In manuscripts of the 18th century there are references to the crystal vessel which is described as a “krateter” and is believed to have been the gift of Andronicus Palaeologus. Thus the catalogue of sacred vessels of 1749 describes it as “a crystal cup of andronicus the king”. A proskynetarion* written around 1728 states that Andronicus donated “another krateter cup and it is of finest crystal and of great price”, while in the ‘patria’, the historical memorabilia of the Monastery, of 1740 we read that Andronicus gave, apart from “the cup of jasper”, “another krateter cup”. This tradition, later repeated by Porfirij Uspenskij, does not seem, on the basis of the present state of knowledge, to be older than the 16th century and does not receive support from the dating of the object9. The interesting description of the vessel as a krateter must come from a meaning, rarely encountered, applied to an ecclesiastical vessel held (kratein = to hold) by handles.

It is from an alien cultural world that the small stemmed cup shown in Fig. 443 is derived. The translucent green glaze is the distinguishing mark of Chinese stoneware, the renowned celadons of the Lung-ch’üan workshops. The fine stem with the undulating contour, derived from metal vessels, has the archaising character which was usual in the 14th century, the period of the Yüan dynasty, while the somewhat unclear carved plant designs suggest an object in daily use, and one probably produced in the early Ming period, that is, the late 14th and the 15th century. In the early 17th century, the stem was lengthened by means of a gilt mounting decorated with nailed medallions which contain an Ottoman floral arabesque on a niello background. A curved band with bilobed leaves is formed where it joins the ceramic. The mount in effect changes the shape of the object, a practice frequently applied to the Chinese porcelains of the Topkapi. The treasury of the Sultans and that of the Ardabil mosque in Persia constitute the largest concentrations of Chinese porcelain outside China. The admiration felt by the Muslim world for Chinese ceramics led to attempts to imitate them as early as the 9th century, while in the 14th exportation from China to the Middle East took place on a large scale. Muslim writers of the 13th century attributed healing properties and protection against poisons to porcelain, and this belief, applying especially to celadons, was brought to the West by European travellers in the 16th century. The unknown donor of the Vatopaidi cup could have obtained it in the markets of Constantinople, Cairo, or other centres of the Middle East, and certainly would have had in mind, as would the monks, its medicinal properties. Nevertheless, in the inventories of the sacristy it is described simply as a “farfouri” (1748), that is, porcelain, and probably it is what is meant by “a green stone cup with a silver bottom” (1749). It should, however, be noted that therapeutic properties were ascribed, in the East and West alike, to all wonderful, exotic and mythical materials. A typical example of this is the reference in the catalogue of the sacristy of 1749 to a cup of unicorn horn “made with mixtures beneficial for every sickness”.

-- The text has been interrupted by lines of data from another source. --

Lemma switch_keyboard_inv db uid keyboard :
  eval (switch_book_command uid) db = select_a_book keyboard ->
  exists offered,
    keyboard = map button offered /\ 2 <= length offered /\
    newest_first offered /\
    Permutation offered
      (eval (books_find
               (fun b => owned_by uid b && Status_eqb (bk_status b) reading)) db).
Proof.
  unfold eval at 1. rewrite switch_book_command_run. cbn [fst].
  pose proof (sort_created_desc_perm
    (eval (books_find
             (fun b => owned_by uid b && Status_eqb (bk_status b) reading)) db)) as P.
  pose proof (sort_created_desc_sorted
    (eval (books_find
             (fun b => owned_by uid b && Status_eqb (bk_status b) reading)) db)) as S.
  destruct (sort_created_desc _) as [|x [|y r]]; try discriminate.
  intros [= <-]. exists (x :: y :: r). repeat split; trivial. simpl. lia.
Qed.

Lemma Status_eqb_eq a b : Status_eqb a b = true -> a = b.
Proof. destruct a, b; simpl; congruence. Qed.

(** X10. [/switchbook] answers by the number of books the user is reading: none,
    "no active books"; one, its title; two or more, a keyboard with one
    button per such book, newest first, carrying its title, its number of
    notes and its id. A finished book and a book of another user are never
    offered. *)
Theorem switch_keyboard_offers_reading_books db uid :
  let active :=
    eval (books_find
            (fun b => owned_by uid b && Status_eqb (bk_status b) reading)) db in
  (forall b, In b active <->
     In b (books_collection db) /\ bk_user_id b = uid /\ bk_status b = reading) /\
  match active with
  | [] => eval (switch_book_command uid) db = no_active_books_found
  | [b] => eval (switch_book_command uid) db = only_one_active (bk_title b)
  | _ :: _ :: _ =>
      exists offered,
        eval (switch_book_command uid) db = select_a_book (map button offered) /\
        Permutation offered active /\ newest_first offered
  end.
Proof.
  cbv zeta. split.
  - intros b. change (eval (books_find ?p) db) with (filter p (books_collection db)).
    rewrite filter_In, andb_true_iff. unfold owned_by. rewrite Z.eqb_eq.
    split.
    + intros (H & O & S). apply Status_eqb_eq in S. auto.
    + intros (H & O & S). rewrite S. auto.
  - unfold eval at 2 3 4. rewrite switch_book_command_run. cbn [fst].
    pose proof (sort_created_desc_perm
      (eval (books_find
               (fun b => owned_by uid b && Status_eqb (bk_status b) reading)) db)) as P.
    pose proof (sort_created_desc_sorted
      (eval (books_find
               (fun b => owned_by uid b && Status_eqb (bk_status b) reading)) db)) as S.
    destruct (eval (books_find _) db) as [|a [|b l]].
    + reflexivity.
    + reflexivity.
    + apply Permutation_length in P as L.
      destruct (sort_created_desc (a :: b :: l)) as [|x [|y r]]; try discriminate.
      exists (x :: y :: r). auto.
Qed.

(** ** Switching with an offered button *)

Lemma find_by_unique_id (l : list Book) b :
  NoDup (map bk_id l) -> In b l -> find (has_id (bk_id b)) l = Some b.
Proof.
  induction l as [|x r IH]; simpl; [tauto|].
  intros D H. inversion D as [|? ? N D']; subst.
  destruct H as [->|H].
  - unfold has_id. now rewrite Nat.eqb_refl.
  - destruct (has_id (bk_id b) x) eqn:E; [|auto].
    apply has_id_eq in E. exfalso. apply N. rewrite E. now apply in_map.
Qed.

(** X11. Pressing a button that [/switchbook] offers, in a store where ids
    identify and for a user with a record, switches to the offered book: the
    answer names its title, the books are untouched, and the user's current
    book is now that book, which the user owns and is reading. *)
Theorem offered_button_switches db uid keyboard title n oid :
  ids_unique db -> registered uid db ->
  eval (switch_book_command uid) db = select_a_book keyboard ->
  In (title, n, oid) keyboard ->
  let db' := exec (handle_callback_query uid (switch_ oid)) db in
  eval (handle_callback_query uid (switch_ oid)) db = switched_to title /\
  books_collection db' = books_collection db /\
  exists b,
    eval (get_current_book uid) db' = Some b /\
    bk_id b = oid /\ bk_title b = title /\ length (bk_notes b) = n /\
    bk_user_id b = uid /\ bk_status b = reading.
Proof.
  intros [D _] R K Hin.
  destruct (switch_keyboard_inv _ _ K) as (offered & -> & _ & _ & P).
  apply in_map_iff in Hin. destruct Hin as (b & E & Hb).
  injection E as <- <- <-.
  apply (Permutation_in _ P) in Hb.
  change (In b (filter (fun b => owned_by uid b && Status_eqb (bk_status b) reading)
                  (books_collection db))) in Hb.
  apply filter_In in Hb. destruct Hb as [Hb C].
  apply andb_true_iff in C. destruct C as [O S].
  apply Z.eqb_eq in O. apply Status_eqb_eq in S.
  pose proof (find_by_unique_id _ _ D Hb) as F.
  cbv zeta. unfold eval at 1, exec. rewrite handle_callback_query_switch.
  cbn [fst snd]. rewrite eval_books_find_one, F.
  split; [reflexivity|]. split; [reflexivity|].
  exists b. repeat split; trivial.
  unfold registered in R. rewrite eval_users_find_one in R.
  rewrite eval_get_current_book.
  change (users_collection
            (exec (users_update_one uid (set_current_book_id (Some (bk_id b)))) db))
    with (update_first (is_user uid) (set_current_book_id (Some (bk_id b)))
            (users_collection db)).
  rewrite find_update_first by reflexivity.
  destruct (find (is_user uid) (users_collection db)); [|congruence].
  exact F.
Qed.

The oval-shaped plate shown has a small opening in the back which betrays the fact that it is made from two pieces, the bottom and the plate itself.

504-444

The broad, slightly curved, rim has rich baroque floral decoration in the typical style of the Augsburg workshops of the second half of the 17th century. The trouble taken to incorporate the bottom part into the plate is to be explained by the fact that it is an earlier piece from the Augsburg workshops and comes from the bottom decoration of a tazza, that is, the typical Mannerist vessels with a shallow bowl resting on a high foot. When there ceased to be a market for them, it became the custom to cut out the decoration of the bowl, since it was usually exceptionally elaborate, the work of famous craftsmen, and either re-use or employ it to produce the lead dies which were a basic tool of the craftsmen of the time in the reproduction of motifs. This particular scene reproduces, or is, the work of the famous goldsmith Paul Hübner of Augsburg, who around 1590 produced 60 vessels of a similar shape. A series of these, today in Florence, have on their bottom scenes from the Old Testament, among them that of the meeting of Rebekah and Eliezer at the well.